» Problem: Wherever the string "calls" appears in the entries below, return the line that holds it.

Dataset items:
□ □ □ □

Lemma register_padded_name_is_taken_witness :
  (register_submit "/auth" register_padded_alice world0).1
    = RedirectResponse "/auth/register?error=username_taken" 303.
Proof.
  rewrite (register_padded_name_is_taken "/auth" register_padded_alice world0
             alice "alice" (String "009"%char "") "  ");
    vm_compute; reflexivity.
Defined.

(** alice logs in with a space on each side of her name: the repository is
    asked about the bare name and the password as typed. *)
Lemma submitted_names_are_stripped_witness :
  calls (login_submit "/auth" login_ok world0).2
    = calls world0 ++ [CallAuthenticate "alice" "secret123"].
Proof.
  destruct (submitted_names_are_stripped "/auth" world0) as [Hlogin _].
  apply (Hlogin login_ok " " "alice" " " "secret123");
    vm_compute; reflexivity.
Defined.

End MoreExamples.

□ □ □ □

» Exercise result:
  calls (login_submit "/auth" login_ok world0).2
    = calls world0 ++ [CallAuthenticate "alice" "secret123"].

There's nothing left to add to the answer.